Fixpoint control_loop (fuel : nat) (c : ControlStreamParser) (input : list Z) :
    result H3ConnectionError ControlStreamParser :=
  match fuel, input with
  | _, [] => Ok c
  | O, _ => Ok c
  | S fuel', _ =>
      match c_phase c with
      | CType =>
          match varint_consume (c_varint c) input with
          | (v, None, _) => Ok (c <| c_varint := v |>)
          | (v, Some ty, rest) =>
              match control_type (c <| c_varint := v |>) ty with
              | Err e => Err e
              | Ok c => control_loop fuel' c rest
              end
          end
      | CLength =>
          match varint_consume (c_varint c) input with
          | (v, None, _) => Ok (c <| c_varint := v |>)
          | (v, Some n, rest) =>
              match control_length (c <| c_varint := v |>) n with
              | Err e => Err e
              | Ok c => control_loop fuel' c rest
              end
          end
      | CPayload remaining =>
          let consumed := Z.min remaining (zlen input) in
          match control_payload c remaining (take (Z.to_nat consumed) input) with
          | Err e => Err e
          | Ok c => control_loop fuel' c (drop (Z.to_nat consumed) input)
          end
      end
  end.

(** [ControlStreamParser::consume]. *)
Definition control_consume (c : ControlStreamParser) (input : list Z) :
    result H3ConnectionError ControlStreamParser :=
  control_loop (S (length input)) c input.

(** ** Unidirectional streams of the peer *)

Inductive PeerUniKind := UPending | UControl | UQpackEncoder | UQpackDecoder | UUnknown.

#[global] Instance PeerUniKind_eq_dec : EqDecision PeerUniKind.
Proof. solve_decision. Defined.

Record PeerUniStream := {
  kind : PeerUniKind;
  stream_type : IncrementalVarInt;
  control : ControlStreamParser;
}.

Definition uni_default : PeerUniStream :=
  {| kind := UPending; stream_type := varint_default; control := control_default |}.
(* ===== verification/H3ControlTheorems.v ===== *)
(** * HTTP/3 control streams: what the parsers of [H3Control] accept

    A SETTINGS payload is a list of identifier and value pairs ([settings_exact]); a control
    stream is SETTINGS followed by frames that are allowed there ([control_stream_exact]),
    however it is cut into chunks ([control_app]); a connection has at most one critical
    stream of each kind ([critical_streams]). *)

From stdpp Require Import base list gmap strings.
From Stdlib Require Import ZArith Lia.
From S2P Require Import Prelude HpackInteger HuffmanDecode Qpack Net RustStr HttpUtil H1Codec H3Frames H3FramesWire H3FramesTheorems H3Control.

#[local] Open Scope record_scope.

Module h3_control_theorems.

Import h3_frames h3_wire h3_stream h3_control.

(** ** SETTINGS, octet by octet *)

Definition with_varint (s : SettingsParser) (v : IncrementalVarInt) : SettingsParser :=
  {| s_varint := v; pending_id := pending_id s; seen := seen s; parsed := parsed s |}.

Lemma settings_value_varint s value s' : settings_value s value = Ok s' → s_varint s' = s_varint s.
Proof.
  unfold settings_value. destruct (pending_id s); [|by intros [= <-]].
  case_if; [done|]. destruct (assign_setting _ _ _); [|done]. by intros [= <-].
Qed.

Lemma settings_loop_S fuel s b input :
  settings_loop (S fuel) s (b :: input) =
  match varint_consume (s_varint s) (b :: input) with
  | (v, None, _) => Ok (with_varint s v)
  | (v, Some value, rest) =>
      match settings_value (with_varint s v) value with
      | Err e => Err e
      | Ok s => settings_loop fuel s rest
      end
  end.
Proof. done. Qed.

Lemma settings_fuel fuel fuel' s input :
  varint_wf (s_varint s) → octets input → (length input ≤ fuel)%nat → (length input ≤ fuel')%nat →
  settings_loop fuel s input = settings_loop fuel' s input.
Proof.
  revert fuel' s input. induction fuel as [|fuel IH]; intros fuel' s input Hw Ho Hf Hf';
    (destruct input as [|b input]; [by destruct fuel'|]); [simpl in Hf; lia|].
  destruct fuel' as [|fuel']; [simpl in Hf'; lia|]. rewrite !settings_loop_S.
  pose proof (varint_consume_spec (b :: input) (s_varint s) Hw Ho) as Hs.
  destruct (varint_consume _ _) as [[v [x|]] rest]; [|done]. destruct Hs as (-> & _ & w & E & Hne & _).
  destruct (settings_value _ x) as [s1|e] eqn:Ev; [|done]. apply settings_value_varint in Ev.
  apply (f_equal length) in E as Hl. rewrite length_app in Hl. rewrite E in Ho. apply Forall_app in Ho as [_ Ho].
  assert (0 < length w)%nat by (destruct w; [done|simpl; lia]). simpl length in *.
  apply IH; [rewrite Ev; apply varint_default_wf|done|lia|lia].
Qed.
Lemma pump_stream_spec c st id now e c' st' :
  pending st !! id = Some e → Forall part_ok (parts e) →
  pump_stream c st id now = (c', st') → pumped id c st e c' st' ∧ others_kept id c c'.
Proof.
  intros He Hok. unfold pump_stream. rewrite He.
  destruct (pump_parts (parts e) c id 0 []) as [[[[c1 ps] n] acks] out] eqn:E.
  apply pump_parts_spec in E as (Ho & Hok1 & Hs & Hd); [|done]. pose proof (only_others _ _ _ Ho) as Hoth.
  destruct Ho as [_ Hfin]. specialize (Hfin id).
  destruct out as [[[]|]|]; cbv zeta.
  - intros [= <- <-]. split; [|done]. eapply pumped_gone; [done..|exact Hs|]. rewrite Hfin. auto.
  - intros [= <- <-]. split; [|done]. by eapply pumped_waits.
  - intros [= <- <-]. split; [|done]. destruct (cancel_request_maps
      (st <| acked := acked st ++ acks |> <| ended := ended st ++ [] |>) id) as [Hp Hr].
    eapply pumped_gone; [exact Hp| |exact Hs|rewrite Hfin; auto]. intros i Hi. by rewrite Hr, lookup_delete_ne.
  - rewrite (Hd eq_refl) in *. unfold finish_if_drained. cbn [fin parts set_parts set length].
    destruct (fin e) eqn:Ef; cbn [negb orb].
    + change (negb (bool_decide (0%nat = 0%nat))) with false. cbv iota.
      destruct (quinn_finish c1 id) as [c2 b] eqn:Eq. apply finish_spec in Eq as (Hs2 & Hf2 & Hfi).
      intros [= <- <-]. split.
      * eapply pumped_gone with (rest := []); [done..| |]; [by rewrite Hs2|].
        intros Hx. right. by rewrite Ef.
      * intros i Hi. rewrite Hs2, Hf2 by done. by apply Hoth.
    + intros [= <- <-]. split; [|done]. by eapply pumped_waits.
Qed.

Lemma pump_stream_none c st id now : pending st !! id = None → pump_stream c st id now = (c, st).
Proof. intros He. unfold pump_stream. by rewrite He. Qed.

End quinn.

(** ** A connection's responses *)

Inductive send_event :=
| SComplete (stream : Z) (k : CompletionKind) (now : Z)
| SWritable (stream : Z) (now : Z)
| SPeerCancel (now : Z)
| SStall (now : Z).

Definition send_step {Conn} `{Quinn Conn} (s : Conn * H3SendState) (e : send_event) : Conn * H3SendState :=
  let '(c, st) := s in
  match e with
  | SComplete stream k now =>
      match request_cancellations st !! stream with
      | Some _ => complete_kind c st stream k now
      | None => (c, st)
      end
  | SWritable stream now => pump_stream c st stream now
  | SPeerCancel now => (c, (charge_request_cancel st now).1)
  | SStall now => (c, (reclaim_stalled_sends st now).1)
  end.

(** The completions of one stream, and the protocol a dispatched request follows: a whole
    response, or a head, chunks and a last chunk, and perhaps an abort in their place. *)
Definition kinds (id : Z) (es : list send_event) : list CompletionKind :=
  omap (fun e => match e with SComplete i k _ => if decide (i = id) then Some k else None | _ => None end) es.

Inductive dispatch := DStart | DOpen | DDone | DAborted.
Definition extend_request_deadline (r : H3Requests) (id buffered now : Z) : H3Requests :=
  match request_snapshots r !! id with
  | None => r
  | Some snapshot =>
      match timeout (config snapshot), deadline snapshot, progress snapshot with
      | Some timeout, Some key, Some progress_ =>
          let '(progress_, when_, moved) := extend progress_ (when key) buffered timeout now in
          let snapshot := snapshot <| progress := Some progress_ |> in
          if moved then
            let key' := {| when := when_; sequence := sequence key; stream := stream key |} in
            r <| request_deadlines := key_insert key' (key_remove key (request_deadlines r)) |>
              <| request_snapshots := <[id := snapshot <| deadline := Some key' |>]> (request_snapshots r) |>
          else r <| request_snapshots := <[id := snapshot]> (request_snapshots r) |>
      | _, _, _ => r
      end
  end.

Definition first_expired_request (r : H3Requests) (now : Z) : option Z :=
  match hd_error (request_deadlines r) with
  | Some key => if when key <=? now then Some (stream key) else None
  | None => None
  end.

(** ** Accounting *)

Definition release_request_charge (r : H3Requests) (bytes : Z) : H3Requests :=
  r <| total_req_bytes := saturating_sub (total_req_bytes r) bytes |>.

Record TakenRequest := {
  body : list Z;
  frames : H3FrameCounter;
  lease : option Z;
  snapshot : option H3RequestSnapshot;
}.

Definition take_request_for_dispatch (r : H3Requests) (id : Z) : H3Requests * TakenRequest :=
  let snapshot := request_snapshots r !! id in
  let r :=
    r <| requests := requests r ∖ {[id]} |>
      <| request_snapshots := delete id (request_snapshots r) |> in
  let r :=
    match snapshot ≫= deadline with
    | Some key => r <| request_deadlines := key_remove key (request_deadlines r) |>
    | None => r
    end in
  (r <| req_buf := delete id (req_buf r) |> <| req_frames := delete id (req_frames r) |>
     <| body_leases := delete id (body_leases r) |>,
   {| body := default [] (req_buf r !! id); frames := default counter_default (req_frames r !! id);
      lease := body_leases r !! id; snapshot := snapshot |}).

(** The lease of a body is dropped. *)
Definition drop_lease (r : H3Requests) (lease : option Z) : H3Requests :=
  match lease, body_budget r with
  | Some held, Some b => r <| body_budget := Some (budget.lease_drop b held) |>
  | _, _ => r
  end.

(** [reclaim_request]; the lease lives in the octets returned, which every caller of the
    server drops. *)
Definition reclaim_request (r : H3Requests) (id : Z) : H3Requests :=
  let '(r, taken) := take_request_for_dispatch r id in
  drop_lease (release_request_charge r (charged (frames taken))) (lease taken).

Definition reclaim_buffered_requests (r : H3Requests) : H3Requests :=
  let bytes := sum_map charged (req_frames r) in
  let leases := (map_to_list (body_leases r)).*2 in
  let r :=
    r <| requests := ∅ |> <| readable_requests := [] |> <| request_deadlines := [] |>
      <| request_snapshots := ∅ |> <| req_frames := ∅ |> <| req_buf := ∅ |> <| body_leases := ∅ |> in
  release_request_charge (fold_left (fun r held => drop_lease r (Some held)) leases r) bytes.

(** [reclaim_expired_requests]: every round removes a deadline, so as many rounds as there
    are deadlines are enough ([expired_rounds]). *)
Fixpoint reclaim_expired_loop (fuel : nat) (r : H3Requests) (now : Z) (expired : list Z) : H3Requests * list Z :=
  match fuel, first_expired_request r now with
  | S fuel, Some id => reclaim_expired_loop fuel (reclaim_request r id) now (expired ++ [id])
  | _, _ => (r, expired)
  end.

Prompt >>
Copy every line from the material in which the word "when" can be found.

Answer to this problem >>
          let '(progress_, when_, moved) := extend progress_ (when key) buffered timeout now in
            let key' := {| when := when_; sequence := sequence key; stream := stream key |} in
  | Some key => if when key <=? now then Some (stream key) else None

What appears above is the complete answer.